Partner Programs

How do we enrich our education programs and initiatives? We partner with local schools, not-for-profits, and other organizations to make our programs dynamic and community-based. Contact Katie Keller, Education Technician at (906) 482-2175 or to learn more about these featured programs.
A white and black illustrated logo with a miner that has a hat with a light on it.
The Keweenaw Heritage Sites logo.

NPS Photo

Keweenaw Heritage Sites

The twenty-one Keweenaw Heritage Sites are operated independently of Keweenaw National Historical Park. They contain significant cultural and/or natural resources and make a unique contribution to the copper mining story. Embodying stories of hardship, ingenuity, struggle and success, each site allows you to explore the role mining played in people’s lives here and afar.

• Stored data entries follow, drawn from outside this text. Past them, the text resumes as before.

(* ===== verification/ReplicaFacts.v ===== *)
(** Properties of a replica shard: what each operation leaves alone, epochs and
    applied indexes that never go back, the journal and the state file on the
    disk, restarts, and the exchange of directories. *)

From S2P Require Import Prelude Assoc PyFloat PyValue Json JsonFacts Checksum Envelope Files Models KernelConfig KernelInterface Vectors Database CollectionIdentity Mutation Journal JournalFacts Metadata MetadataFacts Snapshot Replica.
Import EntryFacts.

Section Facts.
Context {K : Type} `{!Kernel K}.
Variable perf_counter_ns : nat -> Z.
Abbreviation shard := (@ReplicaShard.t K).
Import ReplicaShard.

(** * Quiet steps: they touch neither the numbers, nor the journal, nor the
    state file *)

Definition numbers (s : shard) : Z * Z * Z := (term s, placement_epoch s, applied_index s).
Definition identity (s : shard) : Z * Z * CollectionConfig.t := (shard_id s, dimension s, config s).
Definition state_file (s : shard) : option file := ClusterMetadata.destination (state (disk s)).

Definition workspaces (s : shard) : option (@root K) * option root * option root :=
  (stage (shard_site s), backup (shard_site s), failed (shard_site s)).

Record quiet (s s' : shard) : Prop := {
  quiet_numbers : numbers s' = numbers s;
  quiet_identity : identity s' = identity s;
  quiet_journal : journal s' = journal s;
  quiet_file : journal_file (disk s') = journal_file (disk s);
  quiet_state : state_file s' = state_file s;
  quiet_workspaces : workspaces s' = workspaces s }.

#[export] Instance quiet_preorder : PreOrder quiet.
Proof.
  split; [by intros s|]. intros s1 s2 s3 [] []. split; congruence.
Qed.

Lemma with_collection_quiet {A} (m : M (@Collection K) A) : respects quiet (with_collection m).
Proof.
  intros s. unfold with_collection. destruct (m (collection s)) as [r c]. by split.
Qed.

Lemma status_quiet : respects quiet (status perf_counter_ns).
Proof. unfold status. repeat first [walk_step | apply with_collection_quiet]. Qed.

Lemma apply_quiet mutation : respects quiet (_apply perf_counter_ns mutation).
Proof. unfold _apply. repeat first [walk_step | apply with_collection_quiet]. Qed.

Lemma query_quiet request : respects quiet (query perf_counter_ns request).
Proof. unfold query. repeat first [walk_step | apply with_collection_quiet]. Qed.

Lemma get_quiet id : respects quiet (get perf_counter_ns id).
Proof. unfold get. repeat first [walk_step | apply with_collection_quiet]. Qed.

Lemma export_quiet : respects quiet (export_records perf_counter_ns).
Proof. unfold export_records. repeat first [walk_step | apply with_collection_quiet]. Qed.

Lemma entries_quiet index : respects quiet (entries_after index).
Proof. unfold entries_after. walk. Qed.

(** * Journal steps *)

(** The handle has the tables, the directory has the file. *)
Definition handle (s : shard) : ReplicaJournal.t :=
  ReplicaJournal.set_path (journal_file (disk s)) (journal s).

Lemma with_journal_run {A} (m : M ReplicaJournal.t A) s :
  let '(r, j) := m (handle s) in
  exists s', with_journal m s = (r, s') /\ handle s' = j /\ numbers s' = numbers s /\
    identity s' = identity s /\ state_file s' = state_file s.
Proof.
  unfold with_journal. fold (handle s). destruct (m (handle s)) as [r j].
  eexists. split_and!; try done. by destruct j.
Qed.

Lemma quiet_handle s s' : quiet s s' -> handle s' = handle s.
Proof. intros []. unfold handle. congruence. Qed.
(** * Fencing *)

(** The checks both [prepare] and [commit] begin with. *)
Definition admissible (e : ReplicatedEntry.t) (s : shard) : res unit :=
  _validate_entry_epoch e s;;
  validate_replicated_mutation (PDict (ReplicatedEntry.mutation e)) (Some (dimension s)).

Lemma admissible_Ok e s :
  admissible e s = Ok tt <->
  ReplicatedEntry.shard_id e = shard_id s /\ ReplicatedEntry.term e = term s /\
  ReplicatedEntry.placement_epoch e = placement_epoch s /\
  mutation_ok (Some (dimension s)) (ReplicatedEntry.mutation e).
Proof.
  unfold admissible, _validate_entry_epoch. split.
  - intros H. inv_py. match goal with H : validate_replicated_mutation _ _ = Ok ?u |- _ =>
      destruct u; apply validate_mutation_spec in H as (? & [= <-] & ?) end.
    by split_and!.
  - intros (-> & -> & -> & Hm). rewrite !Z.eqb_refl. cbn [negb orb raise_if mbind res_bind].
    apply validate_mutation_spec. by eexists.
Qed.

(** An entry that is not admissible is refused without a trace. *)
Lemma prepare_refused e s err :
  admissible e s = Raise err -> prepare e s = (Raise err, s).
Proof.
  unfold admissible, prepare. rewrite run_get, run_lift.
  destruct (_validate_entry_epoch e s) as [u|]; [|by intros [= <-]].
  cbn [mbind res_bind]. rewrite run_lift. by intros ->.
Qed.

Lemma commit_refused e s err :
  admissible e s = Raise err -> commit perf_counter_ns e s = (Raise err, s).
Proof.
  unfold admissible, commit. rewrite run_get, run_lift.
  destruct (_validate_entry_epoch e s) as [u|]; [|by intros [= <-]].
  cbn [mbind res_bind]. rewrite run_lift. by intros ->.
Qed.

(** An admissible entry, past the checks. *)
Lemma prepare_admitted e s :
  admissible e s = Ok tt ->
  prepare e s =
    (lift (raise_if (ReplicatedEntry.index e <=? ReplicaJournal.snapshot_index (journal s))
          ProtocolError "replicated index predates installed snapshot");;
     with_journal (ReplicaJournal.prepare e);;
     mret (PDict [("prepared_index", PInt (ReplicatedEntry.index e));
                  ("checksum", PInt (ReplicatedEntry.mutation_checksum e))])) s.
Proof.
  unfold admissible, prepare. intros H. rewrite run_get, run_lift.
  destruct (_validate_entry_epoch e s) as [u|]; [|done].
  cbn [mbind res_bind] in H. rewrite run_lift. by rewrite H.
Qed.

(** The tail of [commit]: apply what is new. *)
Definition apply_committed (seen : Z) (e : ReplicatedEntry.t) : M shard unit :=
  if seen <? ReplicatedEntry.index e then
    _apply perf_counter_ns (ReplicatedEntry.mutation e);;
    modify (set_applied_index (ReplicatedEntry.index e));;
    _publish_state
  else mret tt.

Lemma commit_admitted e s :
  admissible e s = Ok tt ->
  commit perf_counter_ns e s =
    (with_journal (ReplicaJournal.prepare e);;
     committed ← with_journal (ReplicaJournal.commit (ReplicatedEntry.index e));
     apply_committed (applied_index s) committed;;
     s ← get_state;
     mret (PDict [("committed_index", PInt (ReplicatedEntry.index e));
                  ("applied_index", PInt (applied_index s))])) s.
Proof.
  unfold admissible, commit. intros H. rewrite run_get, run_lift.
  destruct (_validate_entry_epoch e s) as [u|]; [|done].
  cbn [mbind res_bind] in H. rewrite run_lift. by rewrite H.
Qed.

(** The state file after [_publish_state]. *)
Definition state_text (numbers : Z * Z * Z) : string :=
  let '(t, p, a) := numbers in envelope_text (state_payload t p a) +:+ nl.

Definition state_holds (f : option file) (numbers : Z * Z * Z) : Prop :=
  exists g, f = Some g /\ content g = state_text numbers /\ durable f.

Lemma publish_state_run s :
  exists s', _publish_state s = (Ok tt, s') /\ numbers s' = numbers s /\
    identity s' = identity s /\ journal s' = journal s /\
    journal_file (disk s') = journal_file (disk s) /\ collection s' = collection s /\
    state_holds (state_file s') (numbers s').
Proof. eexists. split_and!; try done. eexists. by split_and!. Qed.

Lemma read_state_holds f t p a :
  state_holds f (t, p, a) -> int_ok t = true -> int_ok p = true -> int_ok a = true ->
  read_state f = Ok (t, p, a).
Proof.
  intros (g & -> & Hg & _) Ht Hp Ha. unfold read_state, _load_checked. cbn [exists_file negb read_bytes].
  assert (json_ok (PDict (state_payload t p a)) = true) as Hok.
  { unfold state_payload. cbn [json_ok forallb]. rewrite Ht, Hp, Ha.
    rewrite bool_decide_eq_true_2; [done|]. refine (bool_decide_eq_true_1 _ _); by vm_compute. }
  destruct (loads_envelope_line _ Hok) as (v & Hv & Hd).
  rewrite Hg. unfold state_text. cbn [mbind res_bind]. rewrite Hv. cbn [mbind res_bind].
  unfold decode_envelope. rewrite Hd. cbn [mbind res_bind try_except].
  assert (NoDup (state_payload t p a).*1) as Hnd.
  { refine (bool_decide_eq_true_1 _ _); by vm_compute. }
  unfold sorted_payload. rewrite keys_are_sorted.
  replace (keys_are (state_payload t p a) REPLICA_STATE_FIELDS) with true by (by vm_compute).
  cbn [negb raise_if mbind res_bind]. unfold dict_item.
  by rewrite !dict_get_sorted by done.
Qed.
(** * Numbers never go back *)

Definition behind (m n : Z * Z * Z) : Prop :=
  let '(t, p, a) := m in let '(t', p', a') := n in t <= t' /\ p <= p' /\ a <= a'.

Definition ints_ok (n : Z * Z * Z) : Prop :=
  let '(t, p, a) := n in int_ok t = true /\ int_ok p = true /\ int_ok a = true.

#[export] Instance behind_preorder : PreOrder behind.
Proof.
  split; [intros [[t p] a]; cbn; lia|].
  intros [[t1 p1] a1] [[t2 p2] a2] [[t3 p3] a3]; cbn; lia.
Qed.

(** What a state file says: no file is the default. *)
Definition file_numbers (f : option file) (n : Z * Z * Z) : Prop :=
  state_holds f n \/ (f = None /\ n = (0, 0, 0)).

Lemma file_numbers_read f n : file_numbers f n -> ints_ok n -> read_state f = Ok n.
Proof.
  destruct n as [[t p] a]. intros [Hf|[-> ->]] (Ht & Hp & Ha); [by apply read_state_holds|done].
Qed.

(** Prepared entries are kept under their own index. *)
Definition keyed (j : ReplicaJournal.t) : Prop :=
  map_Forall (fun i e => ReplicatedEntry.index e = i) (ReplicaJournal.prepared j).

(** The directory is there, and its state file is not behind the shard. *)
Record recorded (s : shard) : Prop := Recorded {
  recorded_live : is_Some (live (shard_site s));
  recorded_file : exists n, file_numbers (state_file s) n /\ behind (numbers s) n /\ ints_ok n;
  recorded_ints : ints_ok (numbers s);
  recorded_keyed : keyed (journal s) }.
(* ===== verification/RankingFacts.v ===== *)
(** Properties of the rankings: the order they sort by, the best [k] of a list,
    and the merge of partial rankings. *)

From S2P Require Import Prelude Assoc PyFloat PyValue Json Envelope Models Vectors Replica Ranking.

(** * The best [k] under a total order on keys that tell elements apart *)

Section Best.
Context {A : Type} (leb : A -> A -> bool) (P : A -> Prop).
Hypothesis leb_total : forall x y, P x -> P y -> leb x y = true \/ leb y x = true.
Hypothesis leb_trans : forall x y z, P x -> P y -> P z ->
  leb x y = true -> leb y z = true -> leb x z = true.

Definition best (k : nat) (l : list A) : list A := take k (isort leb l).

(** [x] is strictly below [y]. *)
Definition below (x y : A) : Prop := leb x y = true /\ leb y x = false.

(** Elements that compare equal are one element. *)
Definition apart (l : list A) : Prop :=
  NoDup l /\ forall x y, x ∈ l -> y ∈ l -> leb x y = true -> leb y x = true -> x = y.

Lemma apart_perm l k : l ≡ₚ k -> apart l -> apart k.
Proof. intros Hlk [Hnd H]. split; [by rewrite <- Hlk|]. intros x y. rewrite <- Hlk. apply H. Qed.

Lemma apart_app_r l k : apart (l ++ k) -> apart k.
Proof.
  intros [(_ & _ & Hk)%NoDup_app H]. split; [done|].
  intros x y Hx Hy. apply H; apply elem_of_app; by right.
Qed.

Lemma isort_perm_eq l k : Forall P l -> apart l -> l ≡ₚ k -> isort leb l = isort leb k.
Proof. intros Hl [_ Ha] Hlk. by apply (isort_unique leb P). Qed.

(** Inserting an element above [k] others does not change the first [k]. *)
Lemma take_insert k x l ys :
  Forall P (x :: l) -> sorted_by leb l -> ys ⊆+ l -> (k <= length ys)%nat ->
  Forall (fun y => below y x) ys -> take k (insert_sorted leb x l) = take k l.
Proof.
  intros Hp%Forall_cons Hs Hsub Hk Hys. destruct Hp as [Hx Hl].
  revert k ys Hsub Hk Hys. induction Hs as [|y l Hs IH Hy]; intros k ys Hsub Hk Hys.
  - apply submseteq_nil_r in Hsub as ->. simpl in Hk. by replace k with 0%nat by lia.
  - apply Forall_cons in Hl as [Hpy Hl]. simpl. destruct (leb x y) eqn:Hxy.
    + assert (ys = []) as ->; [|simpl in Hk; by replace k with 0%nat by lia].
      destruct ys as [|z ys]; [done|]. apply Forall_cons in Hys as [[Hzx Hxz] _].
      assert (z ∈ y :: l) as Hz by (eapply elem_of_submseteq; [left|exact Hsub]).
      assert (leb x z = true); [|congruence].
      apply elem_of_cons in Hz as [->|Hz]; [done|]. rewrite Forall_forall in Hy, Hl.
      apply leb_trans with y; auto.
    + destruct k as [|k]; [done|]. simpl. f_equal.
      apply submseteq_cons_r in Hsub as [Hsub|(l' & Hl' & Hsub)].
      * apply (IH Hl k ys); [done|lia|done].
      * rewrite Hl' in Hk, Hys. apply (IH Hl k l'); [done|simpl in Hk; lia|].
        by apply Forall_cons in Hys as [_ ?].
Qed.

Lemma isort_app l k : isort leb (l ++ k) = foldr (insert_sorted leb) (isort leb k) l.
Proof. unfold isort. by rewrite foldr_app. Qed.

(** The best of a list only depend on the best of its parts. *)
Lemma best_app_l k l m :
  Forall P (l ++ m) -> apart (l ++ m) -> best k (best k l ++ m) = best k (l ++ m).
Proof.
  intros Hp Ha. unfold best. set (a1 := take k (isort leb l)). set (a2 := drop k (isort leb l)).
  assert (l ++ m ≡ₚ a2 ++ (a1 ++ m)) as Hperm.
  { rewrite app_assoc, (Permutation_app_comm a2 a1). unfold a1, a2.
    by rewrite take_drop, isort_perm. }
  rewrite (isort_perm_eq (l ++ m) (a2 ++ (a1 ++ m))) by done. rewrite (isort_app a2).
  destruct (decide (length (isort leb l) <= k)%nat) as [Hle|Hgt].
  { unfold a2. by rewrite (drop_ge _ _ Hle). }
  assert (length a1 = k) as Hk by (unfold a1; rewrite length_take; lia).
  assert (Forall P (a2 ++ (a1 ++ m))) as Hp' by (by rewrite <- Hperm).
  pose proof (apart_perm _ _ Hperm Ha) as Ha'.
  assert (forall x y, x ∈ a2 -> y ∈ a1 -> below y x) as Hbelow.
  { intros x y Hx Hy.
    assert (leb y x = true) as Hyx.
    { pose proof (isort_sorted leb P leb_total leb_trans l) as Hs.
      apply Forall_app in Hp as [Hpl _]. specialize (Hs Hpl). unfold sorted_by in Hs.
      rewrite <- (take_drop k (isort leb l)) in Hs. exact (StronglySorted_app_1_elem_of _ _ _ y x Hs Hy Hx). }
    split; [done|]. apply not_true_iff_false. intros Hxy. destruct Ha' as [Hnd Heq].
    assert (x = y) as -> by (apply Heq; set_solver).
    apply NoDup_app in Hnd as (_ & Hnd & _). apply (Hnd y Hx). set_solver. }
  clear Hperm Ha Ha' Hp. clearbody a1 a2. symmetry.
  induction a2 as [|x a2 IH]; [done|]. simpl app in Hp'. apply Forall_cons in Hp' as [Hx Hp'].
  cbn [foldr]. rewrite <- isort_app. rewrite (take_insert k x (isort leb (a2 ++ a1 ++ m)) a1).
  - rewrite isort_app. apply IH; [done|]. intros y z Hy. apply Hbelow. by right.
  - constructor; [done|]. by rewrite isort_perm.
  - apply (isort_sorted leb P leb_total leb_trans). done.
  - rewrite isort_perm. by apply submseteq_inserts_l, submseteq_inserts_r.
  - lia.
  - apply Forall_forall. intros y Hy. apply Hbelow; [left|done].
Qed.

Lemma best_length_perm k l : best k l ⊆+ l.
Proof. unfold best. rewrite <- (isort_perm leb l) at 2. by apply submseteq_take. Qed.

Lemma best_perm k l m : Forall P l -> apart l -> l ≡ₚ m -> best k l = best k m.
Proof. intros Hp Ha Hlm. unfold best. by rewrite (isort_perm_eq l m). Qed.

Lemma apart_submseteq l m : l ⊆+ m -> apart m -> apart l.
Proof.
  intros Hs [Hnd Ha]. split.
  { apply submseteq_Permutation in Hs as [k Hk]. rewrite Hk in Hnd. by apply NoDup_app in Hnd as [? _]. }
  intros x y Hx Hy. apply Ha; by eapply elem_of_submseteq.
Qed.

Lemma Forall_submseteq (Q : A -> Prop) l m : l ⊆+ m -> Forall Q m -> Forall Q l.
Proof. rewrite !Forall_forall. intros Hs Hm x Hx. apply Hm. by eapply elem_of_submseteq. Qed.

Lemma best_app_r k l m :
  Forall P (l ++ m) -> apart (l ++ m) -> best k (l ++ best k m) = best k (l ++ m).
Proof.
  intros Hp Ha. assert (l ++ best k m ⊆+ l ++ m) as Hs.
  { apply submseteq_app; [done|apply best_length_perm]. }
  rewrite (best_perm k (l ++ best k m) (best k m ++ l)), (best_perm k (l ++ m) (m ++ l));
    auto using Permutation_app_comm.
  - apply best_app_l; [by rewrite (Permutation_app_comm m l)|].
    eapply apart_perm; [|done]. apply Permutation_app_comm.
  - by eapply Forall_submseteq.
  - by eapply apart_submseteq.
Qed.

(** Taking the best of every part first does not change the best of all. *)
Lemma best_concat k (ls : list (list A)) :
  Forall P (List.concat ls) -> apart (List.concat ls) ->
  best k (List.concat (best k <$> ls)) = best k (List.concat ls).
Proof.
  induction ls as [|l ls IH]; intros Hp Ha; [done|]. cbn [fmap list_fmap List.concat] in *.
  assert (List.concat (best k <$> ls) ⊆+ List.concat ls) as Hs.
  { clear. induction ls as [|l ls IH]; [done|]. cbn. apply submseteq_app; [apply best_length_perm|done]. }
  assert (best k l ++ List.concat (best k <$> ls) ⊆+ l ++ List.concat ls) as Hs2.
  { apply submseteq_app; [apply best_length_perm|done]. }
  assert (best k l ++ List.concat ls ⊆+ l ++ List.concat ls) as Hs3.
  { apply submseteq_app; [apply best_length_perm|done]. }
  rewrite <- best_app_r by (by eapply Forall_submseteq || by eapply apart_submseteq).
  rewrite IH.
  - rewrite best_app_r by (by eapply Forall_submseteq || by eapply apart_submseteq).
    by apply best_app_l.
  - by apply Forall_app in Hp as [_ ?].
  - by eapply apart_app_r.
Qed.

(** What is left out ranks after everything kept. *)
Lemma best_spec k l x y :
  Forall P l -> x ∈ best k l -> y ∈ l -> y ∉ best k l -> leb x y = true.
Proof.
  intros Hp Hx Hy Hn. unfold best in *.
  pose proof (isort_sorted leb P leb_total leb_trans l Hp) as Hs. unfold sorted_by in Hs.
  rewrite <- (isort_elem_of leb) in Hy. rewrite <- (take_drop k (isort leb l)) in Hs, Hy.
  apply elem_of_app in Hy as [Hy|Hy]; [done|].
  exact (StronglySorted_app_1_elem_of _ _ _ x y Hs Hx Hy).
Qed.

Lemma best_sorted k l : Forall P l -> sorted_by leb (best k l).
Proof.
  intros Hp. pose proof (isort_sorted leb P leb_total leb_trans l Hp) as Hs.
  unfold sorted_by, best in *. rewrite <- (take_drop k (isort leb l)) in Hs.
  by apply StronglySorted_app_1_l in Hs.
Qed.
End Best.

(** * The order of the hits *)

(** [key(x) <= key(y)] of two pairs of a number and an [int] *)
Definition key_leb (x y : float * Z) : bool := negb (key_ltb y x).
Definition key_ok (x : float * Z) : Prop := is_nan x.1 = false.

(** The order as a proposition that [lia] can use. *)
Definition key_le (x y : float * Z) : Prop :=
  let '(a1, a2, a3) := fkey x.1 in
  let '(b1, b2, b3) := fkey y.1 in
  a1 < b1 \/ (a1 = b1 /\ (a2 < b2 \/ (a2 = b2 /\ (a3 < b3 \/ (a3 = b3 /\ x.2 <= y.2))))).

Lemma key_leb_le x y : key_ok x -> key_ok y -> key_leb x y = true <-> key_le x y.
Proof.
  unfold key_ok, key_leb, key_ltb, key_le. intros Hx Hy.
  rewrite feqb_key, fltb_key by done. pose proof (lex_compare_spec (fkey y.1) (fkey x.1)) as Hs.
  destruct (fkey x.1) as [[a1 a2] a3], (fkey y.1) as [[b1 b2] b3].
  rewrite negb_true_iff.
  destruct (lex_compare _ _); rewrite ?Z.ltb_ge; split; try done; intros; lia.
Qed.

Lemma rank_leb_total x y : key_ok x -> key_ok y -> key_leb x y = true \/ key_leb y x = true.
Proof.
  intros Hx Hy. rewrite !key_leb_le by done. unfold key_le.
  destruct (fkey x.1) as [[? ?] ?], (fkey y.1) as [[? ?] ?]. lia.
Qed.

Lemma rank_leb_trans x y z :
  key_ok x -> key_ok y -> key_ok z ->
  key_leb x y = true -> key_leb y z = true -> key_leb x z = true.
Proof.
  intros Hx Hy Hz. rewrite !key_leb_le by done. unfold key_le.
  destruct (fkey x.1) as [[? ?] ?], (fkey y.1) as [[? ?] ?], (fkey z.1) as [[? ?] ?]. lia.
Qed.

Lemma key_leb_antisym x y :
  key_ok x -> key_ok y -> key_leb x y = true -> key_leb y x = true -> x.2 = y.2.
Proof.
  intros Hx Hy. rewrite !key_leb_le by done. unfold key_le.
  destruct (fkey x.1) as [[? ?] ?], (fkey y.1) as [[? ?] ?]. lia.
Qed.

(** Hits whose scores are numbers *)
Definition scored (r : SearchResult.t) : Prop := is_nan (SearchResult.score r) = false.

Definition ranks (ascending : bool) (x y : SearchResult.t) : bool :=
  key_leb (rank_key ascending x) (rank_key ascending y).

Lemma rank_key_ok ascending r : scored r -> key_ok (rank_key ascending r).
Proof. unfold scored, key_ok, rank_key. destruct ascending; simpl; [done|by rewrite fopp_nan]. Qed.

Lemma ranks_total asc x y : scored x -> scored y -> ranks asc x y = true \/ ranks asc y x = true.
Proof. intros. by apply rank_leb_total; apply rank_key_ok. Qed.

Lemma ranks_trans asc x y z :
  scored x -> scored y -> scored z -> ranks asc x y = true -> ranks asc y z = true ->
  ranks asc x z = true.
Proof. intros ? ? ?. by apply rank_leb_trans; apply rank_key_ok. Qed.

Lemma ids_apart asc (l : list SearchResult.t) :
  Forall scored l -> NoDup (SearchResult.id <$> l) -> apart (ranks asc) l.
Proof.
  intros Hl Hnd. split; [by eapply NoDup_fmap_1|]. intros x y Hx Hy Hxy Hyx.
  rewrite Forall_forall in Hl.
  assert (SearchResult.id x = SearchResult.id y) as Hid.
  { apply (key_leb_antisym (rank_key asc x) (rank_key asc y)); auto using rank_key_ok. }
  apply list_elem_of_lookup in Hx as [i Hi], Hy as [j Hj].
  assert (i = j) as ->; [|congruence].
  apply (NoDup_lookup _ i j (SearchResult.id x) Hnd); rewrite list_lookup_fmap.
  - by rewrite Hi.
  - by rewrite Hj, Hid.
Qed.

(** The best hits of one list, as a shard returns them. *)
Definition top (asc : bool) (k : Z) (l : list SearchResult.t) : list SearchResult.t :=
  best (ranks asc) (Z.to_nat k) l.

Lemma unique_results_fresh l d :
  NoDup (d.*1 ++ (SearchResult.id <$> l)) ->
  foldl (fun d r => assoc_set d (SearchResult.id r) r) d l =
  d ++ ((fun r => (SearchResult.id r, r)) <$> l).
Proof.
  revert d. induction l as [|r l IH]; intros d Hnd; [by rewrite app_nil_r|].
  cbn [foldl fmap list_fmap] in *.
  rewrite assoc_set_fresh.
  - rewrite IH; [by rewrite <- app_assoc|]. by rewrite fmap_app, <- app_assoc.
  - intros Hin. apply NoDup_app in Hnd as (_ & Hnd & _). apply (Hnd _ Hin). left.
Qed.

Lemma unique_results_id l : NoDup (SearchResult.id <$> l) -> (unique_results l).*2 = l.
Proof.
  intros Hnd. unfold unique_results. rewrite unique_results_fresh by done. simpl.
  rewrite <- list_fmap_compose. apply list_fmap_id.
Qed.

(** [_global_topk] on distinct points keeps the best. *)
Lemma global_topk_top l k metric mode asc :
  0 <= k -> NoDup (SearchResult.id <$> l) -> ascending_order metric mode = Ok asc ->
  _global_topk l k metric mode = Ok (top asc k l).
Proof.
  intros Hk Hnd Ha. unfold _global_topk. rewrite Ha. cbn [mbind res_bind].
  rewrite unique_results_id by done. unfold py_take. by rewrite (proj2 (Z.ltb_ge _ _) Hk).
Qed.
(** The numbers of the placement *)
Definition numbers_of (p : ShardPlacement.t) : string -> Z * Z :=
  fun _ => (ShardPlacement.term p, ShardPlacement.placement_epoch p).

Lemma standing_ok last pending numbers p c :
  standing last pending numbers p c -> placement_ok (ClusterMetadata.members (metadata c)) (id, p).
Proof. intros [_ Hv Hp _ _]. exact (assoc_get_Forall _ _ _ _ (metadata_shards _ Hv) Hp). Qed.

Lemma standing_id last pending numbers p c :
  standing last pending numbers p c -> ShardPlacement.shard_id p = id.
Proof. intros Hs. apply (placement_id _ _ (standing_ok _ _ _ _ _ Hs)). Qed.

Lemma standing_calls last pending pending' last' numbers numbers' p (c c' : cluster) :
  standing last pending numbers p c -> nodes_only c c' ->
  serving healthy id dim last' pending' (ShardPlacement.replicas p) ups numbers' c' ->
  standing last' pending' numbers' p c'.
Proof.
  intros [Ho Hv Hp Hq _] Hn Hs. split; try done.
  - by rewrite (nodes_only_closed _ _ Hn).
  - by rewrite (nodes_only_metadata _ _ Hn).
  - by rewrite (nodes_only_metadata _ _ Hn).
Qed.

Lemma standing_bump last pending numbers p (c : cluster) :
  standing last pending numbers p c ->
  exists c', bump_epoch c = (Ok tt, c') /\ standing last pending numbers p c'.
Proof.
  intros [Ho Hv Hp Hq Hs]. eexists. split; [reflexivity|]. split; try done. by apply metadata_ok_epoch.
Qed.

Lemma standing_publish last pending numbers p (c : cluster) :
  standing last pending numbers p c ->
  exists c', _publish_metadata c = (Ok tt, c') /\ standing last pending numbers p c'.
Proof.
  intros [Ho Hv Hp Hq Hs]. destruct (validate_metadata_ok _ Hv) as (k & _ & _ & _ & Hk).
  rewrite publish_metadata_run, Hk. eexists. split; [reflexivity|]. split; try done.
  apply validate_idemp in Hk. apply validate_Ok in Hk. apply Hk.
Qed.

Lemma standing_request last pending numbers p e sum status (c : cluster) :
  standing last pending numbers p c -> ReplicatedEntry.request_id e <> "" ->
  status ∈ ["prepared"; "committed"] ->
  exists c', record_request e sum status c = (Ok tt, c') /\ standing last pending numbers p c'.
Proof.
  intros [Ho Hv Hp Hq Hs] Hr Hst. eexists. split; [reflexivity|]. split; try done.
  apply metadata_ok_request; [done|]. by apply request_record_ok.
Qed.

Transportation reimbursements are available from the Keweenaw National Historical Park Advisory Commission for field trips to any of the Keweenaw Heritage Sites.
Volunteers wax a historic fire engine.
Upward Bound participants wax historic fire engines at the Copper Country Firefighters History Museum in Calumet.

NPS Photo

TRIO Upward Bound

Hosted by Finlandia University, this program is designed to stimulate and motivate high school students to pursue a program of post-secondary education who come from modest income backgrounds and / or families where their parents do not have a bachelor's degree. During the summer, students attend a 6 week residential program where they take classes to excel in their next year of school, learn what it is like to be a college student, attend a major cultural and educational field trip, and complete weekly community service projects.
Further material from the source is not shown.